What this task involves -> Only one stretch of the data below is wanted: the lines starting at the one with "let translated := (λ" and ending at the one with "(header :: data)) as Hwidth.", both included, given again exactly.

Supplied records ->
Lemma keepFirst_complete columns seen rows row :
  row ∈ rows →
  rowKey columns row ∈ seen
  ∨ rowKey columns row ∈ rowKey columns <$> keepFirst columns seen rows.
Proof.
  revert seen. induction rows as [|first rows IH]; intros seen; simpl.
  - by intros ?%elem_of_nil.
  - intros [->|Hin]%elem_of_cons.
    + case_decide as Hseen; [by left|]. right. rewrite fmap_cons. by left.
    + case_decide as Hseen; [by apply IH|].
      destruct (IH (rowKey columns first :: seen) Hin)
        as [[->|Hs]%elem_of_cons|Hk].
      * right. rewrite fmap_cons. by left.
      * by left.
      * right. rewrite fmap_cons. by right.
Qed.

(** A translated index names a column of the used range exactly when the
    index it comes from is one of the columns of the used range. *)
Lemma validColumn_translated R (columns : list Z) :
  forallb (validColumn R) ((λ x, x - getColumnIndex R) <$> columns) = true
  ↔ Forall (λ c, inColumns R c = true) columns.
Proof.
  rewrite forallb_forall, Forall_forall. setoid_rewrite <- list_elem_of_In.
  setoid_rewrite list_elem_of_fmap. split.
  - intros Hvalid c Hc. apply inColumns_spec.
    specialize (Hvalid (c - getColumnIndex R)).
    rewrite validColumn_spec in Hvalid. 
    assert (0 ≤ c - getColumnIndex R < Z.pos (getColumnCount R)); [eauto|lia].
  - intros Hin k (c & -> & Hc). apply validColumn_spec.
    apply Hin, inColumns_spec in Hc. lia.
Qed.

(** The key of a row of the range under the translated indices is made
    of the texts of the worksheet row in the considered columns. *)
Lemma rowKey_translated R c (columns : list Z) r :
  inRows R r = true →
  Forall (λ k, inColumns R k = true) columns →
  rowKey ((λ x, x - getColumnIndex R) <$> columns)
    (getValues R c !!! Z.to_nat (r - getRowIndex R))
  = (λ k, c r k) <$> columns.
Proof.
  intros Hr Hcols. unfold rowKey. rewrite <- list_fmap_compose.
  apply list_fmap_ext. intros _ k Hk%list_elem_of_lookup_2. simpl.
  apply getValues_cell; [done|]. by eapply Forall_forall in Hcols.
Qed.

(** C4. [removeDuplicates], given the caller's array of considered
    columns, returns whenever these are columns of the used range.  After
    it has returned, the used range starts where it did and holds the same
    first row, the header, followed by rows that were below the header
    before, in their former order; no two of them agree on all considered
    columns (exact equality of texts), and every row that was there agrees
    on them with a row that is left. *)
Theorem removeDuplicates_keeps_one_per_key σ (consideredColumns : nat)
    (elements : list Z) :
  arrays σ !! consideredColumns = Some elements →
  let R := usedRange (activeWorksheet σ) in
  let translated := (λ x, x - getColumnIndex R) <$> elements in
  (Forall (λ c, inColumns R c = true) elements →
   ∃ σ', removeDuplicates consideredColumns σ = (Normal tt, σ'))
  ∧ ∀ σ',
      removeDuplicates consideredColumns σ = (Normal tt, σ') →
      ∃ header data survivors,
        getValues R (cells (activeWorksheet σ)) = header :: data
        ∧ getValues (usedRange (activeWorksheet σ'))
            (cells (activeWorksheet σ'))
          = header :: survivors
        ∧ getRowIndex (usedRange (activeWorksheet σ')) = getRowIndex R
        ∧ getColumnIndex (usedRange (activeWorksheet σ'))
          = getColumnIndex R
        ∧ getColumnCount (usedRange (activeWorksheet σ'))
          = getColumnCount R
        ∧ survivors `sublist_of` data
        ∧ NoDup (rowKey translated <$> survivors)
        ∧ (∀ row, row ∈ data →
             rowKey translated row ∈ rowKey translated <$> survivors).
Proof.
  intros Ha R translated.
  rewrite (removeDuplicates_run _ _ _ Ha).
  cbn [Range_removeDuplicates Worksheet_getUsedRange host].
  fold R. fold translated. unfold removeDuplicatesOf. split.
  - intros Hcols%validColumn_translated. fold translated in Hcols.
    rewrite Hcols. eauto.
  - intros σ' Hrun.
    destruct (forallb (validColumn R) translated); [|done].
    injection Hrun as <-. cbn [activeWorksheet cells usedRange].
    rewrite decide_True by done. cbn [getRowIndex getColumnIndex getColumnCount].
    set (block := getValues R (cells (activeWorksheet σ))).
    destruct (header_data block) as (header & Hheader & Hblock).
    { unfold block. rewrite length_getValues. lia. }
    set (data := dataOf true block) in *.
    set (survivors := keepFirst translated [] data).
    pose proof (keepFirst_sublist translated [] data) as Hsub.
    fold survivors in Hsub.
    assert (length block = S (length data)) as Hlen
      by (rewrite Hblock at 1; done).
    assert (length block = Pos.to_nat (getRowCount R)) as Hrows
      by apply length_getValues.
    assert (Forall (λ row, length row = Pos.to_nat (getColumnCount R))
              (header :: data)) as Hwidth.
    { rewrite <- Hblock. apply width_getValues. }
    exists header, data, survivors.
    change (take 1 block) with (headerOf true block).
    change (drop 1 block) with data. fold survivors. rewrite Hheader.
    split_and!; try done.
    + pose proof (sublist_length _ _ Hsub) as Hle.
      set (kept := [header] ++ survivors).
      assert (length kept = S (length survivors)) as Hkept by done.
      rewrite getValues_fewer_rows; cbn [getRowCount];
        rewrite Nat2Pos.id by lia; [|lia].
      rewrite getValues_setValues.
      * by apply take_app_length'.
      * rewrite length_app, length_replicate. lia.
      * apply Forall_app. split.
        -- apply Forall_cons in Hwidth as [Hh Hd].
           apply Forall_cons. split; [done|].
           eapply Forall_forall. intros row Hrow.
           eapply Forall_forall in Hd; [exact Hd|].
           by eapply sublist_subseteq.
        -- apply Forall_replicate. unfold blankRow.
           by rewrite length_replicate.
    + apply keepFirst_NoDup.
    + intros row Hrow.
      by destruct (keepFirst_complete translated [] data row Hrow)
        as [?%elem_of_nil|?].
Qed.

(** *** Autofit *)

Lemma withColumnWidths_id ws : withColumnWidths ws (columnWidths ws) = ws.
Proof. by destruct ws. Qed.

(** One autofit on a worksheet that differs from [ws] in its column
    widths only: the range and the fitting widths are those of [ws]. *)
Lemma autofitColumn_run ws name widths arrs out (column : string) :
  autofitColumn column (mkRuntime name (withColumnWidths ws widths) arrs out)
  = match getRange (column +:+ ":" +:+ column) ws with
    | inr R =>
        (Normal tt,
         mkRuntime name
           (withColumnWidths ws
              (foldr (λ k m, <[k := fitWidth ws k]> m) widths (columnsOf R)))
           arrs
           (out ++ ["Autofit is applied to column " +:+ column +:+ "."]))
    | inl code =>
        (Throw (HostError code),
         mkRuntime name (withColumnWidths ws widths) arrs out)
    end.
Proof.
  unfold autofitColumn, bind, hostTry, hostDo, console_log.
  cbn [activeWorksheet Worksheet_getRange host].
  unfold getRange. cbn [usedRange withColumnWidths].
  by destruct (columnSpan (column +:+ ":" +:+ column)) as [[a b]|].
Qed.

Lemma getRange_column ws (column : string) :
  isColumnIdentifier column ↔
  ∃ R, getRange (column +:+ ":" +:+ column) ws = inr R.
Proof.
  unfold isColumnIdentifier, getRange.
  destruct (columnSpan (column +:+ ":" +:+ column)) as [[a b]|]; split.
  - eauto.
  - intros _. by eexists.
  - by intros [? ?].
  - by intros [? ?].
Qed.

Lemma forOf_autofit ws (columns : list string) :
  ∀ name widths arrs out,
    Forall isColumnIdentifier columns →
    ∃ widths' out',
      forOf columns autofitColumn
        (mkRuntime name (withColumnWidths ws widths) arrs out)
      = (Normal tt, mkRuntime name (withColumnWidths ws widths') arrs out')
      ∧ ∀ k, widths' !! k
             = if decide (k ∈ columnsNamed ws columns)
               then Some (fitWidth ws k) else widths !! k.
Proof.
  induction columns as [|c columns IH]; intros name widths arrs out Hvalid.
  - exists widths, out. split; [done|]. intros k.
    case_decide as Hin; [by apply elem_of_nil in Hin | done].
  - apply Forall_cons in Hvalid as [Hc Hvalid].
    apply (getRange_column ws) in Hc as [R HR].
    cbn [forOf]. unfold bind at 1. rewrite autofitColumn_run, HR.
    destruct (IH name
                (foldr (λ k m, <[k := fitWidth ws k]> m) widths (columnsOf R))
                arrs
                (out ++ ["Autofit is applied to column " +:+ c +:+ "."])
                Hvalid) as (widths' & out' & Hrun & Hlookup).
    exists widths', out'. split; [done|]. intros k.
    rewrite Hlookup, lookup_foldr_insert.
    unfold columnsNamed. rewrite bind_cons, HR.
    fold (columnsNamed ws columns).
    destruct (decide (k ∈ columnsNamed ws columns)) as [Hin|Hout].
    + by rewrite decide_True by (apply elem_of_app; by right).
    + destruct (decide (k ∈ columnsOf R)) as [Hin|Hout'].
      * by rewrite decide_True by (apply elem_of_app; by left).
      * rewrite decide_False; [done|]. by intros [?|?]%elem_of_app.
Qed.

Lemma forOf_autofit_inv ws (columns : list string) :
  ∀ name widths arrs out σ',
    forOf columns autofitColumn
      (mkRuntime name (withColumnWidths ws widths) arrs out)
    = (Normal tt, σ') →
    Forall isColumnIdentifier columns.
Proof.
  induction columns as [|c columns IH]; intros name widths arrs out σ' Hrun.
  - constructor.
  - cbn [forOf] in Hrun. unfold bind at 1 in Hrun.
    rewrite autofitColumn_run in Hrun.
    destruct (getRange (c +:+ ":" +:+ c) ws) as [code|R] eqn:HR; [done|].
    constructor; [apply (getRange_column ws); eauto | by eapply IH].
Qed.

(** The whole batch: it returns exactly on lists of column identifiers. *)
Lemma autofitColumns_run σ (columns : list string) :
  Forall isColumnIdentifier columns →
  ∃ widths' out',
    autofitColumns columns σ
    = (Normal tt,
       mkRuntime (workbookName σ)
         (withColumnWidths (activeWorksheet σ) widths') (arrays σ) out')
    ∧ ∀ k, widths' !! k
           = if decide (k ∈ columnsNamed (activeWorksheet σ) columns)
             then Some (fitWidth (activeWorksheet σ) k)
             else columnWidths (activeWorksheet σ) !! k.
Proof.
  intros Hvalid. destruct σ as [name ws arrs out].
  cbn [workbookName activeWorksheet arrays].
  destruct (forOf_autofit ws columns name (columnWidths ws) arrs out Hvalid)
    as (widths' & out' & Hrun & Hlookup).
  rewrite withColumnWidths_id in Hrun.
  eexists widths', _. split; [|done].
  unfold autofitColumns, bind. rewrite Hrun. reflexivity.
Qed.

Lemma autofitColumns_inv σ (columns : list string) σ' :
  autofitColumns columns σ = (Normal tt, σ') →
  Forall isColumnIdentifier columns.
Proof.
  destruct σ as [name ws arrs out]. unfold autofitColumns, bind.
  destruct (forOf columns autofitColumn _) as [[[]|e] σ1] eqn:Hrun; [|done].
  intros _. rewrite <- (withColumnWidths_id ws) in Hrun.
  by eapply forOf_autofit_inv.
Qed.

(** C9. For two lists of column identifiers that are permutations of one
    another, the autofit batch returns on the one when it returns on the
    other, and it leaves the same worksheet, hence the same column widths.
    The batch returns whenever every text of the list is a column
    identifier. *)
Theorem autofitColumns_order_independent σ (columns columns' : list string) :
  columns ≡ₚ columns' →
  (Forall isColumnIdentifier columns →
   ∃ σ1, autofitColumns columns σ = (Normal tt, σ1))
  ∧ ∀ σ1,
      autofitColumns columns σ = (Normal tt, σ1) →
      ∃ σ2,
        autofitColumns columns' σ = (Normal tt, σ2)
        ∧ activeWorksheet σ2 = activeWorksheet σ1
        ∧ columnWidths (activeWorksheet σ2)
          = columnWidths (activeWorksheet σ1).
Proof.
  intros Hperm. split.
  - intros Hvalid.
    destruct (autofitColumns_run σ columns Hvalid) as (? & ? & -> & _).
    eauto.
  - intros σ1 Hrun.
    pose proof (autofitColumns_inv _ _ _ Hrun) as Hvalid.
    assert (Forall isColumnIdentifier columns') as Hvalid'
      by by rewrite <- Hperm.
    destruct (autofitColumns_run σ columns Hvalid)
      as (widths1 & out1 & Hrun1 & Hlookup1).
    destruct (autofitColumns_run σ columns' Hvalid')
      as (widths2 & out2 & Hrun2 & Hlookup2).
    rewrite Hrun1 in Hrun. injection Hrun as <-.
    eexists. split; [exact Hrun2|]. cbn [activeWorksheet].
    assert (widths2 = widths1) as ->; [|done].
    apply map_eq. intros k. rewrite Hlookup1, Hlookup2.
    assert (columnsNamed (activeWorksheet σ) columns
            ≡ₚ columnsNamed (activeWorksheet σ) columns') as Hnamed
      by (unfold columnsNamed; by rewrite Hperm).
    repeat case_decide; try done.
    + exfalso. by rewrite Hnamed in *.
    + exfalso. by rewrite <- Hnamed in *.
Qed.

Answer to this exercise ->
  let translated := (λ x, x - getColumnIndex R) <$> elements in
  (Forall (λ c, inColumns R c = true) elements →
   ∃ σ', removeDuplicates consideredColumns σ = (Normal tt, σ'))
  ∧ ∀ σ',
      removeDuplicates consideredColumns σ = (Normal tt, σ') →
      ∃ header data survivors,
        getValues R (cells (activeWorksheet σ)) = header :: data
        ∧ getValues (usedRange (activeWorksheet σ'))
            (cells (activeWorksheet σ'))
          = header :: survivors
        ∧ getRowIndex (usedRange (activeWorksheet σ')) = getRowIndex R
        ∧ getColumnIndex (usedRange (activeWorksheet σ'))
          = getColumnIndex R
        ∧ getColumnCount (usedRange (activeWorksheet σ'))
          = getColumnCount R
        ∧ survivors `sublist_of` data
        ∧ NoDup (rowKey translated <$> survivors)
        ∧ (∀ row, row ∈ data →
             rowKey translated row ∈ rowKey translated <$> survivors).
Proof.
  intros Ha R translated.
  rewrite (removeDuplicates_run _ _ _ Ha).
  cbn [Range_removeDuplicates Worksheet_getUsedRange host].
  fold R. fold translated. unfold removeDuplicatesOf. split.
  - intros Hcols%validColumn_translated. fold translated in Hcols.
    rewrite Hcols. eauto.
  - intros σ' Hrun.
    destruct (forallb (validColumn R) translated); [|done].
    injection Hrun as <-. cbn [activeWorksheet cells usedRange].
    rewrite decide_True by done. cbn [getRowIndex getColumnIndex getColumnCount].
    set (block := getValues R (cells (activeWorksheet σ))).
    destruct (header_data block) as (header & Hheader & Hblock).
    { unfold block. rewrite length_getValues. lia. }
    set (data := dataOf true block) in *.
    set (survivors := keepFirst translated [] data).
    pose proof (keepFirst_sublist translated [] data) as Hsub.
    fold survivors in Hsub.
    assert (length block = S (length data)) as Hlen
      by (rewrite Hblock at 1; done).
    assert (length block = Pos.to_nat (getRowCount R)) as Hrows
      by apply length_getValues.
    assert (Forall (λ row, length row = Pos.to_nat (getColumnCount R))
              (header :: data)) as Hwidth.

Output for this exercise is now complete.